Assigned task >> The full listing must be reproduced exactly as given.
========================
Inductive Blob : Type :=
| mkBlob (content : string).

(** What [fetch] resolves to: [response.ok] and how [response.json()] and
    [response.blob()] settle. *)
Record Response : Type := mkResponse {
  ok : bool;
  json : Settled JsVal;
  blob : Settled Blob
}.

(** The second argument of [fetch].  [init_body] is the value whose
    [JSON.stringify] text is sent. *)
Record Init : Type := mkInit {
  init_method : option string;
  init_body : option JsVal;
  init_headers : list (string * string)
}.

Record Browser (S : Type) : Type := mkBrowser {
  fetch : JsVal -> Init -> S -> Settled Response * S;
  createObjectURL : Blob -> S -> string * S
}.
Arguments fetch {S} _ _ _ _.
Arguments createObjectURL {S} _ _ _.

Inductive UiEvent : Type :=
| PreventDefault
| SetSubmitting (b : bool)
| SetLoading (b : bool)
| SetImages (v : JsVal)
| Fetched (input : JsVal) (init : Init) (outcome : Settled Response)
| ConsoleError (e : JsVal)
| RouterPush (path : string)
| AnchorAppended (href download : string)
| AnchorClicked
| AnchorRemoved.

Definition UI (S A : Type) : Type := S -> Completion A * S * list UiEvent.

Definition pure {S A} (a : A) : UI S A := fun s => (Normal a, s, []).
Lemma update_expansion_failure_witness :
  let s := rendered_empty_list in
  let s' := (expandTree app_throws 3 (VRef 2) s).2 in
  (update app_throws 3 (VRef 3) s = (Throw (Thrown (VStr "boom")), s')
   /\ exists ext, s' = with_heap (heap s ++ ext) s)
  /\ heap s' !! (4 : loc) = heap s !! (4 : loc).
Proof.
  intros s s'. split; [| reflexivity].
  apply (update_expansion_failure app_throws 3 s s' 3 4 []
           (DomNode (NElement "div") [] [] [4]) [("__vnode", VRef 2)]);
    reflexivity.
Defined.


(** ** expandTree *)

Lemma lookup_ext (h ext : list hobj) (l : loc) o : h !! l = Some o -> (h ++ ext) !! l = Some o.
Proof. apply lookup_app_l_Some. Qed.

Lemma typeof_ext h ext v : valid h v -> typeof (h ++ ext) v = typeof h v.
Proof.
  destruct v; try reflexivity. intros [o Ho]. unfold typeof.
  now rewrite (lookup_ext _ ext _ _ Ho), Ho.
Qed.

Lemma isArray_ext h ext v : valid h v -> isArray (h ++ ext) v = isArray h v.
Proof.
  destruct v; try reflexivity. intros [o Ho]. unfold isArray.
  now rewrite (lookup_ext _ ext _ _ Ho), Ho.
Qed.

Lemma elems_of_ext h ext v : valid h v -> elems_of (h ++ ext) v = elems_of h v.
Proof.
  destruct v; try reflexivity. intros [o Ho]. unfold elems_of.
  now rewrite (lookup_ext _ ext _ _ Ho), Ho.
Qed.

Lemma spread_ext h ext v : valid h v -> spread (h ++ ext) v = spread h v.
Proof.
  destruct v; try reflexivity. intros [o Ho]. unfold spread.
  now rewrite (lookup_ext _ ext _ _ Ho), Ho.
Qed.

Lemma expandos_ext h ext v : valid h v -> expandos (h ++ ext) v = expandos h v.
Proof.
  destruct v; try reflexivity. intros [o Ho]. unfold expandos.
  now rewrite (lookup_ext _ ext _ _ Ho), Ho.
Qed.

Lemma fields_of_ext h ext v : valid h v -> fields_of (h ++ ext) v = fields_of h v.
Proof.
  destruct v; try reflexivity. intros [o Ho]. unfold fields_of.
  now rewrite (lookup_ext _ ext _ _ Ho), Ho.
Qed.

Lemma read_ext h ext v key : valid h v -> read (h ++ ext) v key = read h v key.
Proof.
  destruct v; try reflexivity. intros [o Ho]. unfold read.
  now rewrite (lookup_ext _ ext _ _ Ho), Ho.
Qed.

Lemma isEmptyNode_ext h ext v : valid h v -> isEmptyNode (h ++ ext) v = isEmptyNode h v.
Proof. intros Hv. unfold isEmptyNode. now rewrite typeof_ext. Qed.

Lemma isTextNode_ext h ext v : valid h v -> isTextNode (h ++ ext) v = isTextNode h v.
Proof. intros Hv. unfold isTextNode. now rewrite typeof_ext. Qed.

Lemma valid_ext h ext v : valid h v -> valid (h ++ ext) v.
Proof.
  destruct v; try (intros; exact I). intros [o Ho]. exists o. now apply lookup_ext.
Qed.


(** A reference is neither Empty nor Text. *)
Lemma literal_not_ref h l : isEmptyNode h (VRef l) || isTextNode h (VRef l) = false.
Proof.
  unfold isEmptyNode, isTextNode. simpl.
  destruct (h !! l) as [[] |]; reflexivity.
Qed.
========================
Output below >>
Inductive Blob : Type :=
| mkBlob (content : string).

(** What [fetch] resolves to: [response.ok] and how [response.json()] and
    [response.blob()] settle. *)
Record Response : Type := mkResponse {
  ok : bool;
  json : Settled JsVal;
  blob : Settled Blob
}.

(** The second argument of [fetch].  [init_body] is the value whose
    [JSON.stringify] text is sent. *)
Record Init : Type := mkInit {
  init_method : option string;
  init_body : option JsVal;
  init_headers : list (string * string)
}.

Record Browser (S : Type) : Type := mkBrowser {
  fetch : JsVal -> Init -> S -> Settled Response * S;
  createObjectURL : Blob -> S -> string * S
}.
Arguments fetch {S} _ _ _ _.
Arguments createObjectURL {S} _ _ _.

Inductive UiEvent : Type :=
| PreventDefault
| SetSubmitting (b : bool)
| SetLoading (b : bool)
| SetImages (v : JsVal)
| Fetched (input : JsVal) (init : Init) (outcome : Settled Response)
| ConsoleError (e : JsVal)
| RouterPush (path : string)
| AnchorAppended (href download : string)
| AnchorClicked
| AnchorRemoved.

Definition UI (S A : Type) : Type := S -> Completion A * S * list UiEvent.

Definition pure {S A} (a : A) : UI S A := fun s => (Normal a, s, []).
Lemma update_expansion_failure_witness :
  let s := rendered_empty_list in
  let s' := (expandTree app_throws 3 (VRef 2) s).2 in
  (update app_throws 3 (VRef 3) s = (Throw (Thrown (VStr "boom")), s')
   /\ exists ext, s' = with_heap (heap s ++ ext) s)
  /\ heap s' !! (4 : loc) = heap s !! (4 : loc).
Proof.
  intros s s'. split; [| reflexivity].
  apply (update_expansion_failure app_throws 3 s s' 3 4 []
           (DomNode (NElement "div") [] [] [4]) [("__vnode", VRef 2)]);
    reflexivity.
Defined.


(** ** expandTree *)

Lemma lookup_ext (h ext : list hobj) (l : loc) o : h !! l = Some o -> (h ++ ext) !! l = Some o.
Proof. apply lookup_app_l_Some. Qed.

Lemma typeof_ext h ext v : valid h v -> typeof (h ++ ext) v = typeof h v.
Proof.
  destruct v; try reflexivity. intros [o Ho]. unfold typeof.
  now rewrite (lookup_ext _ ext _ _ Ho), Ho.
Qed.

Lemma isArray_ext h ext v : valid h v -> isArray (h ++ ext) v = isArray h v.
Proof.
  destruct v; try reflexivity. intros [o Ho]. unfold isArray.
  now rewrite (lookup_ext _ ext _ _ Ho), Ho.
Qed.

Lemma elems_of_ext h ext v : valid h v -> elems_of (h ++ ext) v = elems_of h v.
Proof.
  destruct v; try reflexivity. intros [o Ho]. unfold elems_of.
  now rewrite (lookup_ext _ ext _ _ Ho), Ho.
Qed.

Lemma spread_ext h ext v : valid h v -> spread (h ++ ext) v = spread h v.
Proof.
  destruct v; try reflexivity. intros [o Ho]. unfold spread.
  now rewrite (lookup_ext _ ext _ _ Ho), Ho.
Qed.

Lemma expandos_ext h ext v : valid h v -> expandos (h ++ ext) v = expandos h v.
Proof.
  destruct v; try reflexivity. intros [o Ho]. unfold expandos.
  now rewrite (lookup_ext _ ext _ _ Ho), Ho.
Qed.

Lemma fields_of_ext h ext v : valid h v -> fields_of (h ++ ext) v = fields_of h v.
Proof.
  destruct v; try reflexivity. intros [o Ho]. unfold fields_of.
  now rewrite (lookup_ext _ ext _ _ Ho), Ho.
Qed.

Lemma read_ext h ext v key : valid h v -> read (h ++ ext) v key = read h v key.
Proof.
  destruct v; try reflexivity. intros [o Ho]. unfold read.
  now rewrite (lookup_ext _ ext _ _ Ho), Ho.
Qed.

Lemma isEmptyNode_ext h ext v : valid h v -> isEmptyNode (h ++ ext) v = isEmptyNode h v.
Proof. intros Hv. unfold isEmptyNode. now rewrite typeof_ext. Qed.

Lemma isTextNode_ext h ext v : valid h v -> isTextNode (h ++ ext) v = isTextNode h v.
Proof. intros Hv. unfold isTextNode. now rewrite typeof_ext. Qed.

Lemma valid_ext h ext v : valid h v -> valid (h ++ ext) v.
Proof.
  destruct v; try (intros; exact I). intros [o Ho]. exists o. now apply lookup_ext.
Qed.


(** A reference is neither Empty nor Text. *)
Lemma literal_not_ref h l : isEmptyNode h (VRef l) || isTextNode h (VRef l) = false.
Proof.
  unfold isEmptyNode, isTextNode. simpl.
  destruct (h !! l) as [[] |]; reflexivity.
Qed.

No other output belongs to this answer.